> _Your instructions_
Nothing outside the range is wanted. Repeat exactly the lines below from the one with "Lemma aligned_down address" through the one with "destruct (has_flag e".

> _Source information_
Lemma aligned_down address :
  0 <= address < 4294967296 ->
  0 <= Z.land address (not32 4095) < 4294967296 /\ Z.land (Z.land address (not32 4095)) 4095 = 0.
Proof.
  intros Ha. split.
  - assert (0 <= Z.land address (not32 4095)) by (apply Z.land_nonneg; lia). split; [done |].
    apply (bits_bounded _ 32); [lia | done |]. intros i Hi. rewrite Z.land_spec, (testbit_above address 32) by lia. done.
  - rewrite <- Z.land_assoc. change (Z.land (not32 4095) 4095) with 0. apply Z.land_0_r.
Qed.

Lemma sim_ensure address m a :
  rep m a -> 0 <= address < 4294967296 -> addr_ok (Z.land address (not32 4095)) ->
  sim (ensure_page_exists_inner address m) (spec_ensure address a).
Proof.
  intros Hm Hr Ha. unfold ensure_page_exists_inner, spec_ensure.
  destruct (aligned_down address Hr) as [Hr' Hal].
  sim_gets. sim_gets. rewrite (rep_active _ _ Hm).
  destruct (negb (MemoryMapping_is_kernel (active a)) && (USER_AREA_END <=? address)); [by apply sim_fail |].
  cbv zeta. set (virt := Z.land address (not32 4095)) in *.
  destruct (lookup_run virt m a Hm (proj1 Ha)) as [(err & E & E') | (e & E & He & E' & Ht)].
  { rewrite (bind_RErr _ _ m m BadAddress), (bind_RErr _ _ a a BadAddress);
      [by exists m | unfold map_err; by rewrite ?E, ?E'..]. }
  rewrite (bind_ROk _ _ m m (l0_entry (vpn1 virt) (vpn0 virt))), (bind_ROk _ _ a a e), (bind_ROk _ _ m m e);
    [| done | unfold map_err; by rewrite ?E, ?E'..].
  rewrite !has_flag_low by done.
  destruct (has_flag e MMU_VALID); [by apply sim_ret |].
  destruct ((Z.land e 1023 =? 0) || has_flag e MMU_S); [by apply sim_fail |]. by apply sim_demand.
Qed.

--

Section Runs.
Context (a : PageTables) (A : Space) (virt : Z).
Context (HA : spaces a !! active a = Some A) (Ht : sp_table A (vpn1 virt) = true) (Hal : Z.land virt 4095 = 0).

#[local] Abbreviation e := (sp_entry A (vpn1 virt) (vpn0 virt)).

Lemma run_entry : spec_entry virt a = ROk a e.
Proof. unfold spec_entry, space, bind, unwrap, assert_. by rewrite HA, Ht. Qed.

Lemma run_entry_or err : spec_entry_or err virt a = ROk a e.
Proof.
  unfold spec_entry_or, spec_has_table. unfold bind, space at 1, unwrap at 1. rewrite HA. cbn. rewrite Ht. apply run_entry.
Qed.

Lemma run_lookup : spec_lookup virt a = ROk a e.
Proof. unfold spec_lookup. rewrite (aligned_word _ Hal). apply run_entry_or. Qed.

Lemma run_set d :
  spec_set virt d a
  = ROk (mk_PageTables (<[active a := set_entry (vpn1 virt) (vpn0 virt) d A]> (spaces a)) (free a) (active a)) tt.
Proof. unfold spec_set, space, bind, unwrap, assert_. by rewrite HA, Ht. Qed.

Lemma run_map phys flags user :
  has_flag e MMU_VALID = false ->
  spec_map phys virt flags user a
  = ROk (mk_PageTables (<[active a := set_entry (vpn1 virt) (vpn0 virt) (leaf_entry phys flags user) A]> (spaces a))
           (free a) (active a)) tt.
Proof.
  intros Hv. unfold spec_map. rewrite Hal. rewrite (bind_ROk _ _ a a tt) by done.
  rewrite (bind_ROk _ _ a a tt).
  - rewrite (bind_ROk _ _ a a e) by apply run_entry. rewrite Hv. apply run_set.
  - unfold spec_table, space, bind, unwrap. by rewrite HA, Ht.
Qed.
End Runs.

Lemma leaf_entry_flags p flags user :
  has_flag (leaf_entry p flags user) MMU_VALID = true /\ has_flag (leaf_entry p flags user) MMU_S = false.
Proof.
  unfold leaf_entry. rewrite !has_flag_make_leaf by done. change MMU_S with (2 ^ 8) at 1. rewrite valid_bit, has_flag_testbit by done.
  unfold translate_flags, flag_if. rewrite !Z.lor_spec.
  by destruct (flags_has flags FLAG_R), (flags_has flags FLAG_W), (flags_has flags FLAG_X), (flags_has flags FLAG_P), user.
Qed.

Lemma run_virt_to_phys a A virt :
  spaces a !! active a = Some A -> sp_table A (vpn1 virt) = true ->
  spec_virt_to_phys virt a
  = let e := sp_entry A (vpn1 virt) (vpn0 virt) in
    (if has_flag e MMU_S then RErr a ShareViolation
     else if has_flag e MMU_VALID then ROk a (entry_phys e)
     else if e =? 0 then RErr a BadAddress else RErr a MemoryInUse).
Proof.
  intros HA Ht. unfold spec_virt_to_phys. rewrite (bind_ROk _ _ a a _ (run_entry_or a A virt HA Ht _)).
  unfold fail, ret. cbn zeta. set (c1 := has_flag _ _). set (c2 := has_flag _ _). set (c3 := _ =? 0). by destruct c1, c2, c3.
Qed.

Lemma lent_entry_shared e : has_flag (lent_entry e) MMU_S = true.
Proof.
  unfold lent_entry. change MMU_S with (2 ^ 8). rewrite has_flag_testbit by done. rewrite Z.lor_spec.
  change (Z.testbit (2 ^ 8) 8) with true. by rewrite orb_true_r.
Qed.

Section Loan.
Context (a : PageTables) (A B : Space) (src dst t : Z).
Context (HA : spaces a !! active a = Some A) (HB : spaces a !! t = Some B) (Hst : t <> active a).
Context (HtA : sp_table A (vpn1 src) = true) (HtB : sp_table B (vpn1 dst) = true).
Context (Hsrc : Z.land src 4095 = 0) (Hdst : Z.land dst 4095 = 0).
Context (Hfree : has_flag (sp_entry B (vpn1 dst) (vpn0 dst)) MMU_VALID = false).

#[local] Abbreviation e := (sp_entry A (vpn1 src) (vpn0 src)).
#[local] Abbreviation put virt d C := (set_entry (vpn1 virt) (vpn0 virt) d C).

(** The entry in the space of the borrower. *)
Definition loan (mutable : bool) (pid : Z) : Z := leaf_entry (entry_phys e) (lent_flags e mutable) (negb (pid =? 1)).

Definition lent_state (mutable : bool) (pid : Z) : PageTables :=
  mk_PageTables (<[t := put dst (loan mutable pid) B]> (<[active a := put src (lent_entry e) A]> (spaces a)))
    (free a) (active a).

---

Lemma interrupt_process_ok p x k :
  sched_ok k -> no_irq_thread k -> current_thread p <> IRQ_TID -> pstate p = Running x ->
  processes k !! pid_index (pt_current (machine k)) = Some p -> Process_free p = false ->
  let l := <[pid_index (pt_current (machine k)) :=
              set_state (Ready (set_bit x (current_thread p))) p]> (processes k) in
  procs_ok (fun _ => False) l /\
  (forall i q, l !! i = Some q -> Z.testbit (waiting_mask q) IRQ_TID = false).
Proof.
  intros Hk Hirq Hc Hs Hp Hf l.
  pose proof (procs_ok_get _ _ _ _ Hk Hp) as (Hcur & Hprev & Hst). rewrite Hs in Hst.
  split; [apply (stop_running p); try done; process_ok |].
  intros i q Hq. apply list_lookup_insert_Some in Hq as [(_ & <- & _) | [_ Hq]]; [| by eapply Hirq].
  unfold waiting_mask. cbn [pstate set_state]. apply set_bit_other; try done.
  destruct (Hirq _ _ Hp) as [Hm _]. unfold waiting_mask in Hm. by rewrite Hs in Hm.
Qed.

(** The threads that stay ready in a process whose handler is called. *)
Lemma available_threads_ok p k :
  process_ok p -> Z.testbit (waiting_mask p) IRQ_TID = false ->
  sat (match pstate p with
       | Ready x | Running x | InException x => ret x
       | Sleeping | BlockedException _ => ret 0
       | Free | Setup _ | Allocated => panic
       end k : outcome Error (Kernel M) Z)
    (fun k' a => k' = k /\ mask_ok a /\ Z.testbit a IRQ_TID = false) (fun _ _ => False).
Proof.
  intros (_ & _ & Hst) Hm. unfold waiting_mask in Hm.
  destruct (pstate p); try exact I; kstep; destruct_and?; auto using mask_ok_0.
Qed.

> _Reply to the task_
Lemma aligned_down address :
  0 <= address < 4294967296 ->
  0 <= Z.land address (not32 4095) < 4294967296 /\ Z.land (Z.land address (not32 4095)) 4095 = 0.
Proof.
  intros Ha. split.
  - assert (0 <= Z.land address (not32 4095)) by (apply Z.land_nonneg; lia). split; [done |].
    apply (bits_bounded _ 32); [lia | done |]. intros i Hi. rewrite Z.land_spec, (testbit_above address 32) by lia. done.
  - rewrite <- Z.land_assoc. change (Z.land (not32 4095) 4095) with 0. apply Z.land_0_r.
Qed.

Lemma sim_ensure address m a :
  rep m a -> 0 <= address < 4294967296 -> addr_ok (Z.land address (not32 4095)) ->
  sim (ensure_page_exists_inner address m) (spec_ensure address a).
Proof.
  intros Hm Hr Ha. unfold ensure_page_exists_inner, spec_ensure.
  destruct (aligned_down address Hr) as [Hr' Hal].
  sim_gets. sim_gets. rewrite (rep_active _ _ Hm).
  destruct (negb (MemoryMapping_is_kernel (active a)) && (USER_AREA_END <=? address)); [by apply sim_fail |].
  cbv zeta. set (virt := Z.land address (not32 4095)) in *.
  destruct (lookup_run virt m a Hm (proj1 Ha)) as [(err & E & E') | (e & E & He & E' & Ht)].
  { rewrite (bind_RErr _ _ m m BadAddress), (bind_RErr _ _ a a BadAddress);
      [by exists m | unfold map_err; by rewrite ?E, ?E'..]. }
  rewrite (bind_ROk _ _ m m (l0_entry (vpn1 virt) (vpn0 virt))), (bind_ROk _ _ a a e), (bind_ROk _ _ m m e);
    [| done | unfold map_err; by rewrite ?E, ?E'..].
  rewrite !has_flag_low by done.
  destruct (has_flag e MMU_VALID); [by apply sim_ret |].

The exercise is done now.